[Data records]
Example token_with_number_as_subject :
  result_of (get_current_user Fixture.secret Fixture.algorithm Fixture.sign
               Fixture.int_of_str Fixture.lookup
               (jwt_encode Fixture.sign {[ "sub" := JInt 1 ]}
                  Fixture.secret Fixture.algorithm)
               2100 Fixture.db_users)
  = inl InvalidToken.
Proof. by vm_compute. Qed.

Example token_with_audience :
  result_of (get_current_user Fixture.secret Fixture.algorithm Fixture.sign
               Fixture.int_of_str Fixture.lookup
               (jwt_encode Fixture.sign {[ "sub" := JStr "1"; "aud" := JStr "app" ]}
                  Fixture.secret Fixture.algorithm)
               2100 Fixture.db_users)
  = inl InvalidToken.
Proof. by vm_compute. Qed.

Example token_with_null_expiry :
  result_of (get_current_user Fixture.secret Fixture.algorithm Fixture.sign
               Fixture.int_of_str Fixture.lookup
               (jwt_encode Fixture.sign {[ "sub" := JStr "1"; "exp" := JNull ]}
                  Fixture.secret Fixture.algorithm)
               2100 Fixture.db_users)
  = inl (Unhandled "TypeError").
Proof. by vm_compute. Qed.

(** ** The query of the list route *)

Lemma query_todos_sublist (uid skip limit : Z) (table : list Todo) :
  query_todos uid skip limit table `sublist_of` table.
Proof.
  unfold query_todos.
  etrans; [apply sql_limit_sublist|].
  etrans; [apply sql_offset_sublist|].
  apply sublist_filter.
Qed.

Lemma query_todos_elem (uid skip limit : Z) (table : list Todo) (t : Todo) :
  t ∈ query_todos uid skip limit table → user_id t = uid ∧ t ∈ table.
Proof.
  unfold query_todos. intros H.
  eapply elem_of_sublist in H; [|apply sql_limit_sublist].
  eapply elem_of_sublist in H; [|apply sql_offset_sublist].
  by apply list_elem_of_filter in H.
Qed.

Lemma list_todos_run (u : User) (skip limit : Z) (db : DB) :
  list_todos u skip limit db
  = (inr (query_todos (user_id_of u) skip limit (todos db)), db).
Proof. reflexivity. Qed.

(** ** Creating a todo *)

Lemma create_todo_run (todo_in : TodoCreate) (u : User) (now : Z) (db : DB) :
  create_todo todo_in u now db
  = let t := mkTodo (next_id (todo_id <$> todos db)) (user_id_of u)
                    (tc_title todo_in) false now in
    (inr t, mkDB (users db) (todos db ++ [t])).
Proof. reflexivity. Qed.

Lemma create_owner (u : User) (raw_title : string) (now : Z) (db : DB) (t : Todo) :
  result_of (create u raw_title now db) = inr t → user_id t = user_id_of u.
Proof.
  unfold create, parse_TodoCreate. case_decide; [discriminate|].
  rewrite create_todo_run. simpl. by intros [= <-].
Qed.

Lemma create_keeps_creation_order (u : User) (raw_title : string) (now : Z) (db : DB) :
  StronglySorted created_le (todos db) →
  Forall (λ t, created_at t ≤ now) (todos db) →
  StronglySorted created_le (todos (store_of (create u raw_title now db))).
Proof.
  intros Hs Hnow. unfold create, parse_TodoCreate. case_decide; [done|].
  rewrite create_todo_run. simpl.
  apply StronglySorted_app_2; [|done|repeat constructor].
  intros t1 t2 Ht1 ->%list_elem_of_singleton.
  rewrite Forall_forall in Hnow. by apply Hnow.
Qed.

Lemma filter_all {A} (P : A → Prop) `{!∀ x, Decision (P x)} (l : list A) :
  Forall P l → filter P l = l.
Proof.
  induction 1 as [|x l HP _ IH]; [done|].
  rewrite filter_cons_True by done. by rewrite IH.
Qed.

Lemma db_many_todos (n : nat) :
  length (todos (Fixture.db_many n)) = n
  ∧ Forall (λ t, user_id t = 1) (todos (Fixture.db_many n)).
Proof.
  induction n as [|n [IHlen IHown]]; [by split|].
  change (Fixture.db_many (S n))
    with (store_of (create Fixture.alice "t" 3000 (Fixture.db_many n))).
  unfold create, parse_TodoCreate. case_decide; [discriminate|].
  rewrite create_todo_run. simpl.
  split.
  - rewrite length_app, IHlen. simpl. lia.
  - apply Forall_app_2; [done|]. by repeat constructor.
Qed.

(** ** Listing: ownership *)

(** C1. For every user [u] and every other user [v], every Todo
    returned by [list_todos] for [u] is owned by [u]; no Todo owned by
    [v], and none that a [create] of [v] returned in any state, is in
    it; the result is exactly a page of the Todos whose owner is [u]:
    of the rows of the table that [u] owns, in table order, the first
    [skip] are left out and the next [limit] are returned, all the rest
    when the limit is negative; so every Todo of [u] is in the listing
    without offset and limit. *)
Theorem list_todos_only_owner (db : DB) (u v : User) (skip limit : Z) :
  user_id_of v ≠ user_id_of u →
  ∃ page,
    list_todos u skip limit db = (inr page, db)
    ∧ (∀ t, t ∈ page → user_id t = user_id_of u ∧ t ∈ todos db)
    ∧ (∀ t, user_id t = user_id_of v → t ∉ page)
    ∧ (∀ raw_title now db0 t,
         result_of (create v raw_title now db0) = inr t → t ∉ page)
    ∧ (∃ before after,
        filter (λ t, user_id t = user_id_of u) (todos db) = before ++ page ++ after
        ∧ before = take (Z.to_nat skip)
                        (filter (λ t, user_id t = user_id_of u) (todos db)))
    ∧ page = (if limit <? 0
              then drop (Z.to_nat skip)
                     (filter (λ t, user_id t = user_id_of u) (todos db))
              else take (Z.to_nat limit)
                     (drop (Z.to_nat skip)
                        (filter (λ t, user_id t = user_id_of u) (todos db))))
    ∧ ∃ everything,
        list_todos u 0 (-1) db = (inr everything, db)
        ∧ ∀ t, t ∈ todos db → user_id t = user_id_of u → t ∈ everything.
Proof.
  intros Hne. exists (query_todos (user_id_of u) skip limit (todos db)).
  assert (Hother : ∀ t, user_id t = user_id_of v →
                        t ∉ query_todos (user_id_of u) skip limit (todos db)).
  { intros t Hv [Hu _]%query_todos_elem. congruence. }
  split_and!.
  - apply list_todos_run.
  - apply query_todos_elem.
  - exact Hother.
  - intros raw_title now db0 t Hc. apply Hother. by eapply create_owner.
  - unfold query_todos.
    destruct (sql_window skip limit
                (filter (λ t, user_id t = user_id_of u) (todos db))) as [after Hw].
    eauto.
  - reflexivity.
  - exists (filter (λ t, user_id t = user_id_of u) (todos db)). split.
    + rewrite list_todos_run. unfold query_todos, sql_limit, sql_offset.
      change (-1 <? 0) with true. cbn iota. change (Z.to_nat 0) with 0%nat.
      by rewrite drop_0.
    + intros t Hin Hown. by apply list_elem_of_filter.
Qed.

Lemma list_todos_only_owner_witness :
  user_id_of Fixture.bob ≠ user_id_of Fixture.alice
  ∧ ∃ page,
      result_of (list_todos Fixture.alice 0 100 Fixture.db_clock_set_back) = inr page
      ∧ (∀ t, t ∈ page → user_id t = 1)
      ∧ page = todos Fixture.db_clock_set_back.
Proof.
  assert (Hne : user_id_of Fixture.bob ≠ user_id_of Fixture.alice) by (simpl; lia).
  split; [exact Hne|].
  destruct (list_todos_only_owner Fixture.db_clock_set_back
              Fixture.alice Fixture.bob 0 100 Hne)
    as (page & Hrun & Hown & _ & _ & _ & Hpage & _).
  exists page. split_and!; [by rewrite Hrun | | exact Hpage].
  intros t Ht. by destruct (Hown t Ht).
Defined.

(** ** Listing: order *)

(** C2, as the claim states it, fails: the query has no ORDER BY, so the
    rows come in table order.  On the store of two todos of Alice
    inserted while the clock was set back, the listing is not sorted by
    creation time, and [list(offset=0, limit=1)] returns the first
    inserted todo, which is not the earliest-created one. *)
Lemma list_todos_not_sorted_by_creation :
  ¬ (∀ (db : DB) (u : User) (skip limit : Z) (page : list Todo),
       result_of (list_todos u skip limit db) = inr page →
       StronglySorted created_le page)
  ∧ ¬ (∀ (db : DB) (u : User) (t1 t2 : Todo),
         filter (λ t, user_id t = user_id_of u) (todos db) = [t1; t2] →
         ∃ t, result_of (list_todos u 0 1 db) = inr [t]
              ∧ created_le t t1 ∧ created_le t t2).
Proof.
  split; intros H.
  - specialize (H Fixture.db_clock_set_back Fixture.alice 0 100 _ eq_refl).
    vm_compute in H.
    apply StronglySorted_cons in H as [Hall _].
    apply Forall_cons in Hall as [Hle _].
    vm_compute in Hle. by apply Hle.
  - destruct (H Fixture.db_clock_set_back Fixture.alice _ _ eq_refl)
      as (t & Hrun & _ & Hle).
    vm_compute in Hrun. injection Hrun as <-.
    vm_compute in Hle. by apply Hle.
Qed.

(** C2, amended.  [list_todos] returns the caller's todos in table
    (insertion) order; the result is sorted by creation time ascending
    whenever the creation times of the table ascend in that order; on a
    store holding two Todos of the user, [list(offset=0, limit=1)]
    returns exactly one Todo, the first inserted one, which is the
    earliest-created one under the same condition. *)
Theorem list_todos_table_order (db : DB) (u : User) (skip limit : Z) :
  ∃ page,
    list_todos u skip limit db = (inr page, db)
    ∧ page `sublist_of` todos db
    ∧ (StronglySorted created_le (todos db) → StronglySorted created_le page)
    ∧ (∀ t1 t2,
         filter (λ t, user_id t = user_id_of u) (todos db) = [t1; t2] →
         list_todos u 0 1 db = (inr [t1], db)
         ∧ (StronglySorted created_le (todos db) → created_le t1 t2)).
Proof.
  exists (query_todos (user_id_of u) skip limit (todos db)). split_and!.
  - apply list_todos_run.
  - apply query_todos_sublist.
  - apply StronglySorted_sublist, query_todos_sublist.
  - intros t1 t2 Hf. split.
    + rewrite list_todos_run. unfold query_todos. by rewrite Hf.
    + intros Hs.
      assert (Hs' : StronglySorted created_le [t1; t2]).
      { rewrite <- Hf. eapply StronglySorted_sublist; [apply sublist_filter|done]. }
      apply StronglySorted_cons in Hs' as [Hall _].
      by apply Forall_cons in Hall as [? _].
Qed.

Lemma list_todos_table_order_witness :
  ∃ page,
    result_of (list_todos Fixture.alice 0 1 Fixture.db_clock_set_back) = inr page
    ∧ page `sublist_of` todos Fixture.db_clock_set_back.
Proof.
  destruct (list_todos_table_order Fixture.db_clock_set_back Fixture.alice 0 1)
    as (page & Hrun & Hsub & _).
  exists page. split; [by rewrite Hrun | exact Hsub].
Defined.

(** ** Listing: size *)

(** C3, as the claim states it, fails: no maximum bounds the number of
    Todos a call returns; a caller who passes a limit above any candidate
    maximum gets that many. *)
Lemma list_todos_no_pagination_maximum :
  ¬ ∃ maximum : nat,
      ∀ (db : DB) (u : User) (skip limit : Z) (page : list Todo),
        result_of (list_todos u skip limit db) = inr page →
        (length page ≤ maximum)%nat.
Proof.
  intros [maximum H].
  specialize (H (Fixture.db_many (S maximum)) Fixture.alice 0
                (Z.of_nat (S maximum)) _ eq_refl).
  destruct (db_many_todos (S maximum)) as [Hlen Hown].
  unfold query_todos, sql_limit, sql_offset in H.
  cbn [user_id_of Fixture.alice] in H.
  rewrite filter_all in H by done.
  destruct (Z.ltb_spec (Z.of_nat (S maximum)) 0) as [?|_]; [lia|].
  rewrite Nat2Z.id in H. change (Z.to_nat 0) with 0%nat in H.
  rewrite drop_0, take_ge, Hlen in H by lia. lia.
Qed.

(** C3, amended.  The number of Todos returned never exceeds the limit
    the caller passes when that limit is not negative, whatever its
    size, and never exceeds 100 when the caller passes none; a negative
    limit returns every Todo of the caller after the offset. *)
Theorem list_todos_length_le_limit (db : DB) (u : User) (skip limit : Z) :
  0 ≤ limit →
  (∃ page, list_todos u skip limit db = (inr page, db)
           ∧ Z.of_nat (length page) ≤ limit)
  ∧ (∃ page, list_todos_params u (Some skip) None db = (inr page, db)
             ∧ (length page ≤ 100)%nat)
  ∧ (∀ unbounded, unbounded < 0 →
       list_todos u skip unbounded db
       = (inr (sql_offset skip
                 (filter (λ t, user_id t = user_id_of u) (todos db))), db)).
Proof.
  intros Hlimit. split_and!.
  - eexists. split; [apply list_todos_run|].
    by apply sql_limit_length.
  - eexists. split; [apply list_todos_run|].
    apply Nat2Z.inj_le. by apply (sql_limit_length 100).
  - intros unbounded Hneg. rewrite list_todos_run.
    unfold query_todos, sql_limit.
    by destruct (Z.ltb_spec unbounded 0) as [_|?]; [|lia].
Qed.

▶ **Aim of the exercise**
Reprint exactly the lines above that start at the one with "result_of (create v" and end at the one with "- exact Hother.", keeping both and adding none.

▶ **Response to the exercise**
         result_of (create v raw_title now db0) = inr t → t ∉ page)
    ∧ (∃ before after,
        filter (λ t, user_id t = user_id_of u) (todos db) = before ++ page ++ after
        ∧ before = take (Z.to_nat skip)
                        (filter (λ t, user_id t = user_id_of u) (todos db)))
    ∧ page = (if limit <? 0
              then drop (Z.to_nat skip)
                     (filter (λ t, user_id t = user_id_of u) (todos db))
              else take (Z.to_nat limit)
                     (drop (Z.to_nat skip)
                        (filter (λ t, user_id t = user_id_of u) (todos db))))
    ∧ ∃ everything,
        list_todos u 0 (-1) db = (inr everything, db)
        ∧ ∀ t, t ∈ todos db → user_id t = user_id_of u → t ∈ everything.
Proof.
  intros Hne. exists (query_todos (user_id_of u) skip limit (todos db)).
  assert (Hother : ∀ t, user_id t = user_id_of v →
                        t ∉ query_todos (user_id_of u) skip limit (todos db)).
  { intros t Hv [Hu _]%query_todos_elem. congruence. }
  split_and!.
  - apply list_todos_run.
  - apply query_todos_elem.
  - exact Hother.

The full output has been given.